Presidential Visiting Fellows for 2019-20

 

Yale welcomes these distinguished scholars and practitioners to campus in 2019-20 as Presidential Visiting Fellows

Presidential Visiting Fellows are appointed as part of the Faculty Excellence and Diversity Initiative.  Approximately 10 exceptional scholars and practitioners who contribute to inclusive excellence will be appointed each year during the initiative

 

John Azuma, Presidential Visiting Fellow 2019-20

John Azumah
Visiting Professor, Divinity School

Azumah is Professor of World Christianity and Islam and Director of International Programs at Columbia Theological Seminary in Decatur, Georgia. While here, he will work to set up the Lamin Sanneh Institute at the University of Ghana. Azumah has taught at universities in India, Ghana, South Africa, and the United States, in addition to directing the Centre for Islamic Studies in London, before he joined the CTS faculty in 2011. In addition to his academic career, he is a Minister-In-Charge for the Presbyterian Church in both Ghana and Atlanta and has served in numerous other church leadership roles in Ghana and London.

Anthea Butler
Visiting Associate Research Scholar, Divinity School

Butler is Associate Professor of Religious Studies and Africana Studies at the University of Pennsylvania. Her research focuses on African American religion and history, politics, religion and gender, sexuality, media, and popular culture. She is the author of Women in the Church of God in Christ: Making a Sanctified World (University of North Carolina Press, 2007). Butler was awarded a Luce/ACLS Fellowship for the 2018-2019 academic year to investigate the prosperity gospel and its political dimensions in the American and Nigerian contexts.

Shelly Lesher
Visiting Associate Professor, Physics, Faculty of Arts and Sciences

Lesher is Associate Professor of Physics at the University of Wisconsin-La Crosse (UWL) with an active research program in experimental low-energy nuclear physics and developing the next generation of scientists. She works to educate scientists and non-scientists on the topics of nuclear weapons, energy, and policy in society using a multidisciplinary approach. She is the Director of the American Physical Society’s (APS) Conference Experience for Undergraduate Students for the Division of Nuclear Physics and Chair of the APS Committee on International Freedom of Scientists. Previously, Lesher has held positions at the Katholieke Universiteit Leuven in Belgium and Lawrence Livermore National Laboratory in Livermore, CA.

Susan Stryker
Visiting Professor, Women’s, Gender, and Sexuality Studies, Faculty of Arts and Sciences

Stryker is Associate Professor of Gender and Women’s Studies at the University of Arizona.  She is the author, most recently, of Transgender History: The Roots of Today’s Revolution (Seal Press 2017).

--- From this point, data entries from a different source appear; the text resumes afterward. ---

(* ===== verification/Chunking.v ===== *)
(** Content-defined chunking and the deduplicating store:
    [kernel/src/smartfs/chunking.rs]. *)

From S2P Require Import Prelude.

Definition MIN_CHUNK : nat := 256.
Definition MAX_CHUNK : nat := Z.to_nat 8192.
Definition CHUNK_MODULUS : Z := 2048.
Definition CHUNK_PATTERN : Z := 0.
Definition WINDOW_SIZE : nat := 32.

Record Chunk := mkChunk { offset : nat; chunk_length : nat; hash : Z }.

Definition fnv1a (data : list Z) : Z :=
  foldl (λ h byte, wrap 32 (Z.lxor h byte * 0x01000193)) 0x811c9dc5 data.

(** One byte into the rolling hash; [old] is the byte leaving the window. *)
Definition roll (h byte : Z) (old : option Z) : Z :=
  let h1 := wrap 32 (wrap 32 (h * 31) + byte) in
  match old with
  | Some o => wrap 32 (h1 - wrap 32 (o * wrap 32 (31 ^ Z.of_nat WINDOW_SIZE)))
  | None => h1
  end.

(** The loop of [chunk_data]; [rest] is the data from index [i] on. *)
Fixpoint chunk_loop (data rest : list Z) (i start : nat) (h : Z) : list Chunk :=
  match rest with
  | [] => []
  | byte :: rest' =>
      let chunk_len := (i - start + 1)%nat in
      let h' := roll h byte (if (WINDOW_SIZE <? chunk_len)%nat then Some (nth (i - WINDOW_SIZE) data 0) else None) in
      let at_boundary := (MIN_CHUNK <=? chunk_len)%nat && (h' `mod` CHUNK_MODULUS =? CHUNK_PATTERN) in
      let at_max := (MAX_CHUNK <=? chunk_len)%nat in
      let at_end := (i =? length data - 1)%nat in
      if at_boundary || at_max || at_end then
        mkChunk start chunk_len (fnv1a (take chunk_len (drop start data)))
          :: chunk_loop data rest' (i + 1) (i + 1) 0
      else chunk_loop data rest' (i + 1) start h'
  end.

Definition chunk_data (data : list Z) : list Chunk := chunk_loop data data 0 0 0.

Record ChunkStore := mkStore {
  chunks : gmap Z (list Z);
  total_seen : Z;
  dedup_hits : Z;
}.

Definition chunk_bytes (data : list Z) (c : Chunk) : list Z := take (chunk_length c) (drop (offset c) data).

(** Body of the loop of [store_chunks]. *)
Definition store_chunk (data : list Z) (st : ChunkStore) (c : Chunk) : ChunkStore :=
  match chunks st !! hash c with
  | Some _ => mkStore (chunks st) (total_seen st + 1) (dedup_hits st + 1)
  | None => mkStore (<[hash c := chunk_bytes data c]> (chunks st)) (total_seen st + 1) (dedup_hits st)
  end.

Definition store_chunks (data : list Z) (st : ChunkStore) : list Z * ChunkStore :=
  let cs := chunk_data data in (hash <$> cs, foldl (store_chunk data) st cs).

Fixpoint reassemble (chunk_hashes : list Z) (st : ChunkStore) : result string (list Z) :=
  match chunk_hashes with
  | [] => Ok []
  | h :: hs =>
      match chunks st !! h with
      | None => Err "Chunk not found in store"%string
      | Some chunk =>
          match reassemble hs st with
          | Ok rest => Ok (chunk ++ rest)
          | Err e => Err e
          end
      end
  end.

Definition stats (st : ChunkStore) : Z * Z := (Z.of_nat (size (chunks st)), total_seen st).

(** ** Chunk boundaries *)

(** The chunks lie end to end from [s] to [e]. *)
Fixpoint tiles (s : nat) (cs : list Chunk) (e : nat) : Prop :=
  match cs with
  | [] => s = e
  | c :: cs' => offset c = s ∧ tiles (s + chunk_length c) cs' e
  end.

Definition chunk_ok (data : list Z) (c : Chunk) : Prop :=
  (1 ≤ chunk_length c ≤ MAX_CHUNK)%nat ∧ hash c = fnv1a (chunk_bytes data c).

(** A chunk shorter than the minimum is the last one. *)
Definition short_is_last (data : list Z) (c : Chunk) : Prop :=
  (MIN_CHUNK ≤ chunk_length c)%nat ∨ (offset c + chunk_length c = length data)%nat.

Lemma max_chunk_min : (0 < MIN_CHUNK ≤ MAX_CHUNK)%nat.
Proof. unfold MIN_CHUNK, MAX_CHUNK. lia. Qed.

#[local] Opaque MIN_CHUNK MAX_CHUNK.

Lemma chunk_loop_spec data rest i start h :
  (i + length rest = length data)%nat → (start ≤ i)%nat → (i - start < MAX_CHUNK)%nat →
  (rest = [] → start = length data) →
  let cs := chunk_loop data rest i start h in
  tiles start cs (length data) ∧ Forall (chunk_ok data) cs ∧ Forall (short_is_last data) cs.
Proof.
  revert i start h. pose proof max_chunk_min.
  induction rest as [|b rest IH]; intros i start h Hi Hs Hm He; cbn [chunk_loop].
  { split_and!; [by apply He|constructor..]. }
  simpl in Hi. set (len := (i - start + 1)%nat). set (h' := roll _ _ _).
  destruct (((MIN_CHUNK <=? len)%nat && _) || _ || _) eqn:Ec.
  - destruct (IH (i + 1)%nat (i + 1)%nat 0) as (H1 & H2 & H3); [lia..| |].
    { intros ->. simpl in Hi. lia. }
    cbn [tiles offset chunk_length]. split_and!; [done| | |].
    + replace (start + len)%nat with (i + 1)%nat by lia. done.
    + constructor; [|done]. split; [simpl; lia|done].
    + constructor; [|done]. unfold short_is_last. simpl.
      rewrite !orb_true_iff, andb_true_iff, !Nat.leb_le, Nat.eqb_eq in Ec. lia.
  - rewrite !orb_false_iff, Nat.leb_gt, Nat.eqb_neq in Ec. destruct Ec as [[_ Hlt] Hne].
    apply IH; [lia..|]. intros ->. simpl in Hi. lia.
Qed.

Lemma chunk_data_spec data :
  tiles 0 (chunk_data data) (length data) ∧ Forall (chunk_ok data) (chunk_data data)
  ∧ Forall (short_is_last data) (chunk_data data).
Proof.
  unfold chunk_data. apply chunk_loop_spec; [done|done| |].
  - pose proof max_chunk_min. lia.
  - by intros ->.
Qed.

(** Tiled chunks spell the data. *)
Lemma tiles_concat data s cs : tiles s cs (length data) → (s ≤ length data)%nat →
  concat (chunk_bytes data <$> cs) = drop s data.
Proof.
  revert s. induction cs as [|c cs IH]; intros s Ht Hs; cbn [tiles] in Ht.
  { subst. by rewrite drop_all. }
  destruct Ht as [<- Ht]. assert ((offset c + chunk_length c ≤ length data)%nat).
  { clear -Ht. revert Ht. generalize (offset c + chunk_length c)%nat as k. induction cs as [|c' cs IH']; simpl; intros k Ht; [lia|].
    destruct Ht as [_ Ht]. apply IH' in Ht. lia. }
  rewrite fmap_cons. cbn [concat]. rewrite (IH _ Ht) by lia. unfold chunk_bytes. rewrite <- drop_drop. apply take_drop.
Qed.

(** ** The store *)

Definition store_ok (st : ChunkStore) : Prop := ∀ h b, chunks st !! h = Some b → fnv1a b = h.

(** No two different byte strings among the given ones hash alike. *)
Definition collision_free (l : list (list Z)) : Prop := ∀ a b, a ∈ l → b ∈ l → fnv1a a = fnv1a b → a = b.

Lemma store_chunk_ok data st c : chunk_ok data c → store_ok st →
  store_ok (store_chunk data st c) ∧ chunks st ⊆ chunks (store_chunk data st c)
  ∧ (∃ b, chunks (store_chunk data st c) !! hash c = Some b)
  ∧ (∀ h b, chunks (store_chunk data st c) !! h = Some b → chunks st !! h = Some b ∨ b = chunk_bytes data c).
Proof.
  intros [_ Hh] Hs. unfold store_chunk. destruct (chunks st !! hash c) as [b|] eqn:E; simpl.
  - split_and!; [done|done|eauto|auto].
  - split_and!.
    + intros h b Hb. simpl in Hb. apply lookup_insert_Some in Hb as [[<- <-]|[_ ?]]; [done|by apply Hs].
    + by apply insert_subseteq.
    + exists (chunk_bytes data c). apply lookup_insert_eq.
    + intros h b [[<- <-]|[_ ?]]%lookup_insert_Some; auto.
Qed.

Lemma store_all_ok data st cs : Forall (chunk_ok data) cs → store_ok st →
  let st' := foldl (store_chunk data) st cs in
  store_ok st' ∧ chunks st ⊆ chunks st'
  ∧ (∀ c, c ∈ cs → is_Some (chunks st' !! hash c))
  ∧ (∀ h b, chunks st' !! h = Some b → chunks st !! h = Some b ∨ b ∈ (chunk_bytes data <$> cs)).
Proof.
  intros Hc. revert st. induction Hc as [|c cs Hc _ IH]; intros st Hs; simpl; [split_and!; set_solver|].
  destruct (store_chunk_ok data st c Hc Hs) as (H1 & H2 & [b H3] & H4).
  destruct (IH _ H1) as (K1 & K2 & K3 & K4). split_and!; [done|by etrans| |].
  - intros c' [->|Hin]%elem_of_cons; [|by apply K3]. exists b. by eapply lookup_weaken.
  - intros h b' [[?|?]%H4|?]%K4; set_solver.
Qed.

Lemma reassemble_ok data st cs :
  (∀ c, c ∈ cs → chunks st !! hash c = Some (chunk_bytes data c)) →
  reassemble (hash <$> cs) st = Ok (concat (chunk_bytes data <$> cs)).
Proof.
  induction cs as [|c cs IH]; intros Hc; [done|].
  rewrite !fmap_cons. cbn [reassemble concat]. rewrite Hc by left. rewrite IH by (intros; apply Hc; by right). done.
Qed.

(** ** Theorems *)

(** [chunk_data] partitions the data: the chunks lie end to end from the
    first byte to the last, each is 1 to 8192 bytes long, only the last may be
    shorter than 256 bytes, each carries the FNV-1a hash of its bytes, and
    concatenating their bytes gives the data back. *)
Theorem chunk_partition data :
  tiles 0 (chunk_data data) (length data) ∧ Forall (chunk_ok data) (chunk_data data)
  ∧ Forall (short_is_last data) (chunk_data data)
  ∧ concat (chunk_bytes data <$> chunk_data data) = data.
Proof.
  destruct (chunk_data_spec data) as (H1 & H2 & H3). split_and!; [done..|].
  rewrite (tiles_concat data 0) by (done || lia). done.
Qed.

(** Storing data and reassembling it from the returned hashes gives the
    data back, now and after any further file is stored, provided the chunks of
    this file and those already stored are free of FNV-1a collisions; what was
    stored before is never overwritten. *)
Theorem chunk_store_roundtrip data more st : store_ok st →
  collision_free ((chunk_bytes data <$> chunk_data data) ++ (map_to_list (chunks st)).*2) →
  let '(hs, st1) := store_chunks data st in
  let '(_, st2) := store_chunks more st1 in
  reassemble hs st1 = Ok data ∧ reassemble hs st2 = Ok data
  ∧ chunks st ⊆ chunks st1 ∧ chunks st1 ⊆ chunks st2 ∧ store_ok st2.
Proof.
  intros Hs Hcf. unfold store_chunks. destruct (chunk_data_spec data) as (Ht & Hc & _).
  destruct (chunk_data_spec more) as (_ & Hcm & _).
  destruct (store_all_ok data st _ Hc Hs) as (K1 & K2 & K3 & K4).
  destruct (store_all_ok more _ _ Hcm K1) as (L1 & L2 & _ & _).
  set (st1 := foldl (store_chunk data) st _) in *. set (st2 := foldl (store_chunk more) st1 _) in *.
  assert (Hlk : ∀ c, c ∈ chunk_data data → chunks st1 !! hash c = Some (chunk_bytes data c)).
  { intros c Hin. destruct (K3 c Hin) as [b Hb]. rewrite Hb. f_equal.
    rewrite Forall_forall in Hc. destruct (Hc c Hin) as [_ Hh]. apply Hcf.
    - apply elem_of_app. destruct (K4 _ _ Hb) as [Hold|?]; [right|by left].
      apply list_elem_of_fmap. exists (hash c, b). split; [done|]. by apply elem_of_map_to_list.
    - apply elem_of_app. left. apply list_elem_of_fmap. eauto.
    - rewrite <- Hh. by apply K1. }
  assert (Hd : concat (chunk_bytes data <$> chunk_data data) = data) by (rewrite (tiles_concat data 0) by (done || lia); done).
  split_and!; try done.
  - rewrite (reassemble_ok data) by done. by rewrite Hd.
  - rewrite (reassemble_ok data); [by rewrite Hd|]. intros c Hin. eapply lookup_weaken; [by apply Hlk|done].
Qed.

Definition demo_data : list Z := replicate 40 3 ++ [1; 2; 3].

Lemma chunk_store_roundtrip_witness :
  reassemble (store_chunks demo_data (mkStore ∅ 0 0)).1 (store_chunks demo_data (mkStore ∅ 0 0)).2 = Ok demo_data.
Proof.
  refine (proj1 (chunk_store_roundtrip demo_data [9] (mkStore ∅ 0 0) _ _)).
  - intros h b Hb. vm_compute in Hb. discriminate.
  - intros a b Ha Hb _. vm_compute in Ha, Hb. apply list_elem_of_singleton in Ha, Hb. congruence.
Defined.

(** Different contents with the same 32-bit hash: the second file reads back as
    the first. *)
Lemma chunk_collision :
  let costarring := [99; 111; 115; 116; 97; 114; 114; 105; 110; 103] in
  let liquid := [108; 105; 113; 117; 105; 100] in
  let '(_, s1) := store_chunks costarring (mkStore ∅ 0 0) in
  let '(hs, s2) := store_chunks liquid s1 in
  reassemble hs s2 = Ok costarring.
Proof. vm_compute. reflexivity. Qed.
(** Deleting an entry. *)
Lemma sim_delete n fs m p k r :
  sim n fs m → path_map fs !! p = Some k →
  sim n (mkFs (delete k (update_parent (filter (λ c, c ≠ k)) p fs)) (delete p (path_map fs)) r (NEXT_INODE fs))
        (delete p (spec_update_parent (filter (λ q, q ≠ p)) p m)).
Proof.
  intros H Hp. split; cbn [path_map inodes NEXT_INODE]; [..|apply H].
  - intros q k' Hq. apply lookup_delete_Some in Hq as [Hne Hq].
    destruct (sim_some _ _ _ H q k' Hq) as (i & e & Hi & He & [H1 H2 H3 H4]).
    assert (Hk : k ≠ k') by (intros ->; by apply Hne, (sim_inj _ _ _ H p q k')).
    rewrite lookup_delete_ne, (lookup_delete_ne (spec_update_parent _ _ _)) by done.
    rewrite (up_inode _ _ _ _ _ _ _ _ H Hq Hi), up_entry, He. eexists _, _. split; [done|]. split; [done|].
    destruct (decide (path_parent p = Some q)) as [Hpar|Hpar]; split; try done; simpl.
    + apply filter_children; [|done|done]. intros q' c Hq' ->. by apply (sim_inj _ _ _ H q' p k).
    + apply Forall2_same_length_lookup in H4 as [Hlen H4]. apply Forall2_same_length_lookup_2; [done|].
      intros j c q' Hc Hq'. rewrite lookup_delete_ne; [by apply (H4 j)|].
      intros <-. apply Hpar. by apply (sim_parent _ _ _ H q e), (list_elem_of_lookup_2 _ j).
  - intros q. destruct (decide (q = p)) as [->|Hne]; [intros _; apply lookup_delete_eq|].
    rewrite !lookup_delete_ne, up_entry by done. intros Hq. by rewrite (sim_none _ _ _ H q Hq).
  - intros q1 q2 k' [_ Hq1]%lookup_delete_Some [_ Hq2]%lookup_delete_Some. by apply (sim_inj _ _ _ H q1 q2 k').
  - intros k' i [_ Hk]%lookup_delete_Some. apply up_dom in Hk as [i' Hk]. by apply (sim_fresh _ _ _ H k' i').
  - intros q e c [_ Hq]%lookup_delete_Some. rewrite up_entry in Hq. destruct (m !! q) as [e0|] eqn:E; [|done].
    simpl in Hq. injection Hq as <-. case_decide; simpl; [|by apply (sim_parent _ _ _ H q e0)].
    intros [_ Hc]%list_elem_of_filter. by apply (sim_parent _ _ _ H q e0).
Qed.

She won an Emmy Award for the documentary film Screaming Queens: The Riot at Compton’s Cafeteria (Frameline/ITVS 2005), a Lambda Literary Award for the co-edited anthology The Transgender Studies Reader (Routledge 2006), and the Ruth Benedict Book Prize for co-edited anthology The Transgender Studies Reader 2 (Routledge 2013).  She is founding co-editor of the academic journal TSQ: Transgender Studies Quarterly. Research interests include transgender/queer/feminist studies, LGBTQ history, film and media, built environments, somatechnics, and critical cultural theory.

Sarah Veatch
Visiting Associate Professor, Physics, Faculty of Arts and Sciences

Veatch is Associate Professor of Biophysics and Physics and is the Associate Chair of Biophysics at the University of Michigan. Her research group studies how physical properties of lipid and lipid mixtures influence cellular functions that occur at the plasma membrane.  Lipid bilayer membranes containing cholesterol can support two coexisting liquid phases, called liquid-ordered and liquid-disordered.  There is evidence that the presence of this phase transition impacts the organization and function of plasma membrane proteins because the cell plasma membrane is poised in the vicinity of a miscibility critical point.  We are currently exploring the physical basis of functional lateral heterogeneity in living cell membranes using a variety of experimental and theoretical approaches, including super-resolution fluorescence localization microscopy, fluorescence imaging of fluctuations in isolated plasma membrane vesicles, and Monte Carlo modeling of basic signaling processes.